-- Opening Marker --

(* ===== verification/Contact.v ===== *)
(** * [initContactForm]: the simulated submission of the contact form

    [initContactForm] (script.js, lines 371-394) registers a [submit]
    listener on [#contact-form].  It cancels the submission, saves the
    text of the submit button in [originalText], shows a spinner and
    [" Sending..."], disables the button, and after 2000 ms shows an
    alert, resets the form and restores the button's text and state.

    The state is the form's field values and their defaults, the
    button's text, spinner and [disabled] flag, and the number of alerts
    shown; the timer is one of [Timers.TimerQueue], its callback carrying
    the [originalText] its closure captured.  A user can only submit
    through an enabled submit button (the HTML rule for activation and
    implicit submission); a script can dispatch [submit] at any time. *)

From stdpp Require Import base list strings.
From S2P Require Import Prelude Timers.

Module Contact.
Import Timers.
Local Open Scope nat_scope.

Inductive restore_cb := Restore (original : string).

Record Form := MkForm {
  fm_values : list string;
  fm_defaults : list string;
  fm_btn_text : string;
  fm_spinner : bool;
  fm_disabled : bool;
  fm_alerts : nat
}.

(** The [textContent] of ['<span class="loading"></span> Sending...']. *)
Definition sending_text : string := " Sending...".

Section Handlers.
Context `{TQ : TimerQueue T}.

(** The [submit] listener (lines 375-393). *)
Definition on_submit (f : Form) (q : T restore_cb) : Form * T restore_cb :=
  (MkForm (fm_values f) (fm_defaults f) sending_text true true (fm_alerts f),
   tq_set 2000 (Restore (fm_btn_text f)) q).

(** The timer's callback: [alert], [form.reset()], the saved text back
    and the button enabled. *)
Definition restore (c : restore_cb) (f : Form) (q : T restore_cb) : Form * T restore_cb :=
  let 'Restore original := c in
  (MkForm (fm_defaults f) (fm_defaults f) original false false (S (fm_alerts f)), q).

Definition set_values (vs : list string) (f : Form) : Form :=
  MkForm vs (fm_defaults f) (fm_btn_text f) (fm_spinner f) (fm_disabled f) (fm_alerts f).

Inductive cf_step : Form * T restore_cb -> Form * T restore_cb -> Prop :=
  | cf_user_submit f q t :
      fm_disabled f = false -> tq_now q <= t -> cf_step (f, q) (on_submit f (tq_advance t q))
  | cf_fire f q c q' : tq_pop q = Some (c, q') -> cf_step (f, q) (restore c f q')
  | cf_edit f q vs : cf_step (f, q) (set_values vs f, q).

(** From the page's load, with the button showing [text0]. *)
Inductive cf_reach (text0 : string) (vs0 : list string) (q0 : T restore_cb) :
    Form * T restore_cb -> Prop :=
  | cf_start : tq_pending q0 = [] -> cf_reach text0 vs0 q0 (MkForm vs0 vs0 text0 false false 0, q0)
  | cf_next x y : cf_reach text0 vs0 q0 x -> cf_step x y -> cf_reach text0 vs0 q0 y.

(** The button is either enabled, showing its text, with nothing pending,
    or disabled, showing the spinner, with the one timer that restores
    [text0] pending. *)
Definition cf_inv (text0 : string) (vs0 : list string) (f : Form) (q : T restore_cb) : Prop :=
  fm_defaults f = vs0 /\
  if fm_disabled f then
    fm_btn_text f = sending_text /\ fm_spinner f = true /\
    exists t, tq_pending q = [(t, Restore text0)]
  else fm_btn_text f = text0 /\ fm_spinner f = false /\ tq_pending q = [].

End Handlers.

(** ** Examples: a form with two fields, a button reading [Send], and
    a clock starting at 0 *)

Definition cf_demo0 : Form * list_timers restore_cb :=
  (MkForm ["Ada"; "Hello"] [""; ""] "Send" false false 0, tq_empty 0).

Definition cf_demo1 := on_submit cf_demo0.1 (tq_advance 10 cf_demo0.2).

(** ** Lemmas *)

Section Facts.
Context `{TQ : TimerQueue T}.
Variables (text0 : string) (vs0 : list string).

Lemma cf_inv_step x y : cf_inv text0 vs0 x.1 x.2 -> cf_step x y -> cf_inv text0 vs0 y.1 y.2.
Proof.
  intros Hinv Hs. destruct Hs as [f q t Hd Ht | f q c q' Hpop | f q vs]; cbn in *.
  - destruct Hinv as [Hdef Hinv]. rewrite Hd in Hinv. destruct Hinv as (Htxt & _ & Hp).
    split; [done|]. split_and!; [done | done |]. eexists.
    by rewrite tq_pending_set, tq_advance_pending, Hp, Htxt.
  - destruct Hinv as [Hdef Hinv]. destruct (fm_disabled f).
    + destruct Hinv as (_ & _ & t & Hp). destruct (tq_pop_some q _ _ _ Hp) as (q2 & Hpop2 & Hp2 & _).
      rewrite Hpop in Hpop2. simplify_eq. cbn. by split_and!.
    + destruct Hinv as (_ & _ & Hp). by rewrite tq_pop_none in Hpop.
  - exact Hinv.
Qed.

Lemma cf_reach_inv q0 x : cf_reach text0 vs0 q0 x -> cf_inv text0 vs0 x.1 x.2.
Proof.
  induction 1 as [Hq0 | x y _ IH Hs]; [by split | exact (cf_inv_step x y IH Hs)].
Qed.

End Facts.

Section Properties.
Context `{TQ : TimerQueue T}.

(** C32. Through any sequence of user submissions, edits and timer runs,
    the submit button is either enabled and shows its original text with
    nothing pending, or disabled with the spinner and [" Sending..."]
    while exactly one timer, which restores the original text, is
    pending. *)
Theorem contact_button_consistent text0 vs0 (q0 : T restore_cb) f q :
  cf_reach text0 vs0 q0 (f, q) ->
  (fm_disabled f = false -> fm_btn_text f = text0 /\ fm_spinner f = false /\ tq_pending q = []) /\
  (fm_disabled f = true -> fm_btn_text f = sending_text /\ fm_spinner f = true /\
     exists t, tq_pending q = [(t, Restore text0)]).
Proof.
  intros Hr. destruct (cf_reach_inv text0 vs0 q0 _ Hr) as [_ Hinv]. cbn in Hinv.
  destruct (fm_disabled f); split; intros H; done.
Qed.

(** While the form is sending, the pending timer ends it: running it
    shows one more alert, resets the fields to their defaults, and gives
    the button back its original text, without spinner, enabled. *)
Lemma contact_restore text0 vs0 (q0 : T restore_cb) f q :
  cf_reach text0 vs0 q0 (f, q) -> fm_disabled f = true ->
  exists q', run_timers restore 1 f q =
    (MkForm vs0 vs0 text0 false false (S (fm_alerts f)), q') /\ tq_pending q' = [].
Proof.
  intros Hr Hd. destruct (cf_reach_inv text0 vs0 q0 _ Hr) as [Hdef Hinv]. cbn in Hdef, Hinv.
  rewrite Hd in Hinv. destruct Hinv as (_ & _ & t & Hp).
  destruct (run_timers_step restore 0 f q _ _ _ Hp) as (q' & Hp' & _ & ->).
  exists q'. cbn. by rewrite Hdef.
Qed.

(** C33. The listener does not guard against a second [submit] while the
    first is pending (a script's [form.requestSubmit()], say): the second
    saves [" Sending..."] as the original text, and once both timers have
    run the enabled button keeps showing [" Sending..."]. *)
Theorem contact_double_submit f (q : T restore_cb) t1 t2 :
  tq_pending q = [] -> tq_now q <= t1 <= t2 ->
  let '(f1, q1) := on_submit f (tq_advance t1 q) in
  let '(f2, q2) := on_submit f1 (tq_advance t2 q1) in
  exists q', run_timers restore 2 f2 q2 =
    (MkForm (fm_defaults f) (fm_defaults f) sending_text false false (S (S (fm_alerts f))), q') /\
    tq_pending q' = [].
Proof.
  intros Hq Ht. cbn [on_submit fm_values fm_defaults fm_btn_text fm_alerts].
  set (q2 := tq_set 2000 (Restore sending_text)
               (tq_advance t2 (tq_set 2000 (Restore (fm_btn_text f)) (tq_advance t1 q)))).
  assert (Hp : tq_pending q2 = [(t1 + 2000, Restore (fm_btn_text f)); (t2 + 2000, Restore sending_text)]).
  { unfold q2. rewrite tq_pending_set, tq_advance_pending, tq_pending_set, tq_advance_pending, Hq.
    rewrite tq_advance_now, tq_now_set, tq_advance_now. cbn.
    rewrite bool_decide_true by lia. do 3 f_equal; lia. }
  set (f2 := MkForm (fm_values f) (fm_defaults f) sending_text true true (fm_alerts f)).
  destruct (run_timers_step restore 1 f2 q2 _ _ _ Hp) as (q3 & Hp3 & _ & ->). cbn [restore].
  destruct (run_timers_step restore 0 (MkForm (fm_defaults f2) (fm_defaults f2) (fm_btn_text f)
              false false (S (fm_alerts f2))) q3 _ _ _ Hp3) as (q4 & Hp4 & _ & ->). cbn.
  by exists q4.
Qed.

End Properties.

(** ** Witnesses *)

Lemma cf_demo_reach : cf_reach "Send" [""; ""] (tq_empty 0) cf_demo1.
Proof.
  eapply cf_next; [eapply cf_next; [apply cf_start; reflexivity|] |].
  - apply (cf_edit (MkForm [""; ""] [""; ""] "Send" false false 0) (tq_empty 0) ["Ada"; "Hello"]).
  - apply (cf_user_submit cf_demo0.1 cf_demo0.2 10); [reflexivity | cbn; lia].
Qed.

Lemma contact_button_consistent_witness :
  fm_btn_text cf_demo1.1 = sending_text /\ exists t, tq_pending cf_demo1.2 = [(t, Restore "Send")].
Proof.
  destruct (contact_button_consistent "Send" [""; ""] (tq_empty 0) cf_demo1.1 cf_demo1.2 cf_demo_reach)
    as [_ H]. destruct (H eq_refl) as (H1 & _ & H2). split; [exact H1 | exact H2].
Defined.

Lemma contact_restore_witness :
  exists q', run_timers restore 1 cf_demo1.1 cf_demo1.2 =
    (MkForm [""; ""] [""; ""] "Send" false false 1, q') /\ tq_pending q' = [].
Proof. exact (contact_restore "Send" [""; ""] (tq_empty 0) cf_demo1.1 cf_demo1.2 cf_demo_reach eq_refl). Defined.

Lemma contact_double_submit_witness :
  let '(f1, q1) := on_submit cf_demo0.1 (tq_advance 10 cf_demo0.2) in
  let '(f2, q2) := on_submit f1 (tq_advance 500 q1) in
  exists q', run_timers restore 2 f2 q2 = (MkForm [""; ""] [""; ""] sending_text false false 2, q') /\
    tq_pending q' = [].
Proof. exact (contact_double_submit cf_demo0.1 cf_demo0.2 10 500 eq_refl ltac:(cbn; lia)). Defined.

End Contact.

-- Closing Marker --

The task: Output the first line of the entries above and every line after it, exactly as written, ending with the line that contains "From stdpp Require Import base list strings.".

Your solution:
(* ===== verification/Contact.v ===== *)
(** * [initContactForm]: the simulated submission of the contact form

    [initContactForm] (script.js, lines 371-394) registers a [submit]
    listener on [#contact-form].  It cancels the submission, saves the
    text of the submit button in [originalText], shows a spinner and
    [" Sending..."], disables the button, and after 2000 ms shows an
    alert, resets the form and restores the button's text and state.

    The state is the form's field values and their defaults, the
    button's text, spinner and [disabled] flag, and the number of alerts
    shown; the timer is one of [Timers.TimerQueue], its callback carrying
    the [originalText] its closure captured.  A user can only submit
    through an enabled submit button (the HTML rule for activation and
    implicit submission); a script can dispatch [submit] at any time. *)

From stdpp Require Import base list strings.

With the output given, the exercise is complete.